Mirdin guardó silencio un momento.
– Nadie ha pedido tu aprobación -dijo finalmente-. Además, no es sensata ni decorosa. Lo único que acordamos fue que estudiarías las leyes de Dios.
– Sí, acepté estudiarlas. Pero no accedí a cerrar mi mente ni a callar mi criterio.
Esta vez Mirdin no respondió.
Dos días después, llegaron por fin a los márgenes de un gran río, el Indo.
Había un vado fácil unas millas al norte, pero los mahouts les informaron de que a veces estaba custodiado por soldados, de modo que recorrieron unas millas rumbo al sur, en busca de otro vado, más profundo pero igualmente practicable. Khuff destinó una partida de hombres a construir balsas. Los que sabían nadar cruzaron con los animales hasta la otra orilla. Quienes no eran nadadores subieron a bordo de las balsas. Algunos elefantes caminaban por el lecho del río, totalmente sumergidos pero asomando la trompa para respirar. Cuando el río se volvió demasiado profundo incluso para ellos, los elefantes nadaron como los caballos.
En la otra orilla, la expedición se reunió y reemprendió su avance hacia el norte, en dirección a Mansura, desviándose ampliamente del vado custodiado.
Karim llamó a Mirdin y Rob a presencia del sha, y durante un buen rato fueron con él a lomos de Zi. Rob tenía que hacer un esfuerzo para concentrarse en las palabras del rey, porque el mundo era diferente desde lo alto de un elefante.
En Ispahán, los espías del sha le habían informado que Mansura no estaba bien defendida. El antiguo rajá del lugar, un feroz comandante, había muerto recientemente y se decía que sus hijos eran pésimos militares y que no protegían con eficacia sus guarniciones.
– Tendré que enviar una partida de reconocimiento -decidió Alá-. Iréis vosotros, pues se me ocurre que dos mercaderes Dhimmi podrán aproximarse a Mansura sin despertar comentarios.
Rob reprimió el impulso de mirar a Mirdin.
– Debéis descubrir si hay trampas para elefantes cerca de la aldea. A veces, esta gente construye armazones de madera de las que sobresalen afilados pinchos de hierro, y las entierran en zanjas poco profundas excavadas en la parte exterior de sus murallas. Estos artilugios estropean las patas de los elefantes, y debemos enterarnos de que aquí no los hay, antes de hacer pasar a nuestras bestias.
Rob asintió. Cuando uno va montado en un elefante todo parece posible.
– Sí, Majestad -respondió al sha.
Los atacantes acamparon a la espera del regreso de los exploradores.
Rob y Mirdin dejaron sus camellos, obviamente bestias militares entrenadas para la velocidad y no para la carga, y se alejaron del campamento montados en sendos asnos.

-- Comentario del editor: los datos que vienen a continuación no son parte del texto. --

(* ===== verification/Session.v ===== *)
(** * Session (include/ordbk/protocol/session.hpp, src/protocol/session.cpp)

    The state of one connection, independent of the I/O layer: inbound bytes go
    through the framer, outbound messages are numbered and encoded into a
    buffer that the gateway takes and sends. *)

From S2P Require Import Prelude Codec Framer.

Inductive State := NotLoggedOn | Active | Closing.

#[export] Instance State_eq_dec : EqDecision State.
Proof. solve_decision. Defined.

Record Session := mkSession {
  session_id_ : Z;
  state_ : State;
  client_id_ : Z;
  out_seq_ : Z;
  framer_ : Framer;
  outbound_ : list Z }.

Definition Session_new (id : Z) : Session := mkSession id NotLoggedOn 0 0 Framer_new [].

Definition on_bytes (bytes : list Z) (s : Session) : Session :=
  mkSession (session_id_ s) (state_ s) (client_id_ s) (out_seq_ s) (feed bytes (framer_ s)) (outbound_ s).

Definition next_inbound (s : Session) : res (option DecodedMessage * Session) :=
  let* (m, f) := next (framer_ s) in
  Some (m, mkSession (session_id_ s) (state_ s) (client_id_ s) (out_seq_ s) f (outbound_ s)).

(** [++out_seq_] on a std::uint32_t. *)
Definition next_outbound_seq (s : Session) : Z * Session :=
  let n := u32 (out_seq_ s + 1) in
  (n, mkSession (session_id_ s) (state_ s) (client_id_ s) n (framer_ s) (outbound_ s)).

Definition emit (b : MessageBody) (s : Session) : res Session :=
  let (n, s1) := next_outbound_seq s in
  let* bytes := encode n b in
  Some (mkSession (session_id_ s1) (state_ s1) (client_id_ s1) (out_seq_ s1) (framer_ s1)
          (outbound_ s1 ++ bytes)).

Definition take_outbound (s : Session) : list Z * Session :=
  (outbound_ s, mkSession (session_id_ s) (state_ s) (client_id_ s) (out_seq_ s) (framer_ s) []).

Definition set_state (st : State) (s : Session) : Session :=
  mkSession (session_id_ s) st (client_id_ s) (out_seq_ s) (framer_ s) (outbound_ s).
Definition set_client (c : Z) (s : Session) : Session :=
  mkSession (session_id_ s) (state_ s) c (out_seq_ s) (framer_ s) (outbound_ s).

(** ** Emitting several messages *)

Fixpoint emit_all (bs : list MessageBody) (s : Session) : res Session :=
  match bs with
  | [] => Some s
  | b :: bs' => let* s' := emit b s in emit_all bs' s'
  end.

(** The messages [bs] numbered after [n]. *)
Fixpoint numbered (n : Z) (bs : list MessageBody) : list (Z * MessageBody) :=
  match bs with
  | [] => []
  | b :: bs' => (u32 (n + 1), b) :: numbered (u32 (n + 1)) bs'
  end.
Definition wires (ms : list (Z * MessageBody)) : list Z := concat ((λ m, wire m.1 m.2) <$> ms).

(** The session after [bs]: the counter and the outbound buffer have changed. *)
Definition emitted (bs : list MessageBody) (s : Session) : Session :=
  mkSession (session_id_ s) (state_ s) (client_id_ s)
    (default (out_seq_ s) (last (numbered (out_seq_ s) bs).*1))
    (framer_ s) (outbound_ s ++ wires (numbered (out_seq_ s) bs)).

Lemma emit_spec b s :
  emit b s = Some (mkSession (session_id_ s) (state_ s) (client_id_ s) (u32 (out_seq_ s + 1))
                     (framer_ s) (outbound_ s ++ wire (u32 (out_seq_ s + 1)) b)).
Proof. unfold emit. simpl. by rewrite encode_spec. Qed.

Lemma emit_all_spec bs s : emit_all bs s = Some (emitted bs s).
Proof.
  revert s. induction bs as [|b bs IH]; intros s; cbn [emit_all].
  { unfold emitted, wires. simpl. rewrite app_nil_r. by destruct s. }
  rewrite emit_spec, IH. unfold emitted, wires.
  cbn [numbered fmap list_fmap concat fst snd session_id_ state_ client_id_ out_seq_ framer_ outbound_].
  rewrite <- app_assoc. do 2 f_equal.
  change (?x :: (numbered ?n bs).*1) with ([x] ++ (numbered n bs).*1).
  destruct (numbered (u32 (out_seq_ s + 1)) bs).*1 as [|y l] eqn:E using rev_ind; [done|].
  rewrite last_snoc. simpl. by rewrite app_comm_cons, last_snoc.
Qed.

Lemma numbered_ok n bs :
  Forall body_ok bs → Forall (λ m, in_u 32 m.1 ∧ body_ok m.2) (numbered n bs).
Proof.
  intros H. revert n. induction H as [|b bs Hb Hbs IH]; intros n; simpl; constructor; [|done].
  split; [apply wrap_in_u; lia|done].
Qed.

Lemma numbered_seqs n bs :
  (numbered n bs).*1 = (λ i, u32 (n + Z.of_nat i)) <$> seq 1 (length bs).
Proof.
  revert n. induction bs as [|b bs IH]; intros n; [done|]. simpl. f_equal.
  rewrite IH, <- (fmap_S_seq 1), <- list_fmap_compose. apply list_fmap_ext. intros i j _. simpl.
  rewrite wrap_add_l. f_equal. lia.
Qed.

Lemma numbered_bodies n bs : (numbered n bs).*2 = bs.
Proof. revert n. induction bs as [|b bs IH]; intros n; [done|]. simpl. by rewrite IH. Qed.

(** End to end over the wire, no message is lost, duplicated or
    reordered: whatever a session emits, if its outbound bytes reach a peer's
    framer cut into any chunks, the peer sees exactly the messages emitted, in
    order, numbered 1, 2, 3, ... (modulo 2^32), and ends without an error and
    with an empty buffer; the session's outbound buffer is empty again. *)
Theorem session_delivers id bs chunks :
  Forall body_ok bs →
  concat chunks = wires (numbered 0 bs) →
  ∃ s, emit_all bs (Session_new id) = Some s ∧
    fst (take_outbound s) = concat chunks ∧ outbound_ (snd (take_outbound s)) = [] ∧
    ∃ ms, receive chunks Framer_new = Some (ms, Framer_new) ∧
      body <$> ms = bs ∧
      (λ m, sequence (header m)) <$> ms = (λ i, u32 (Z.of_nat i)) <$> seq 1 (length bs).
Proof.
  intros Hok Hc. eexists. split; [apply emit_all_spec|]. split_and!; [by rewrite Hc|done|].
  eexists. split; [by apply (receive_wires _ (numbered 0 bs)); [apply numbered_ok|]|].
  rewrite <- !list_fmap_compose. split.
  - rewrite <- (numbered_bodies 0 bs) at 2. by apply list_fmap_ext.
  - trans ((numbered 0 bs).*1); [by apply list_fmap_ext|apply (numbered_seqs 0)].
Qed.

(** An acknowledgement and a cancellation, cut in the middle of a header. *)
Lemma session_delivers_witness :
  let w := wires (numbered 0 [OrderAckMsg 5 5; CancelledMsg 5]) in
  ∃ s, emit_all [OrderAckMsg 5 5; CancelledMsg 5] (Session_new 1) = Some s ∧
    fst (take_outbound s) = concat [take 3 w; drop 3 w] ∧ outbound_ (snd (take_outbound s)) = [] ∧
    ∃ ms, receive [take 3 w; drop 3 w] Framer_new = Some (ms, Framer_new) ∧
      body <$> ms = [OrderAckMsg 5 5; CancelledMsg 5] ∧
      (λ m, sequence (header m)) <$> ms = (λ i, u32 (Z.of_nat i)) <$> seq 1 2.
Proof.
  intros w. apply (session_delivers 1 [OrderAckMsg 5 5; CancelledMsg 5] [take 3 w; drop 3 w]);
    [|by vm_compute].
  repeat constructor; unfold in_u; simpl; lia.
Defined.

La mañana era fresca y soleada. En la selva frondosa las aves chillaban y un grupo de monos se burló de ellos desde un árbol.
– Me encantaría hacer la disección de un mono.
Mirdin todavía estaba enfadado con él, y descubrió que ser observador secreto le gustaba menos aún que ser soldado.
– ¿Una disección? ¿Por qué?
– Para descubrir lo que pueda-replicó Rob-. De igual modo que Galeno abrió macacos para aprender.
– Pensaba que habías decidido ser médico.
– Eso es ser médico.
– No; eso es ser taxidermista. Yo seré médico y pasaré toda mi vida atendiendo al pueblo de Masqat en tiempos de enfermedad, que es lo que debe hacer un médico. ¡Tú no eres capaz de decidir si quieres ser cirujano, taxidermista, médico o… comadrona con cojones! ¡Quieres hacerlo todo!
Rob sonrió a su amigo pero no hizo comentario alguno. Carecía de defensas, pues, en gran medida, era verdad aquello de que lo acusaba Mirdin.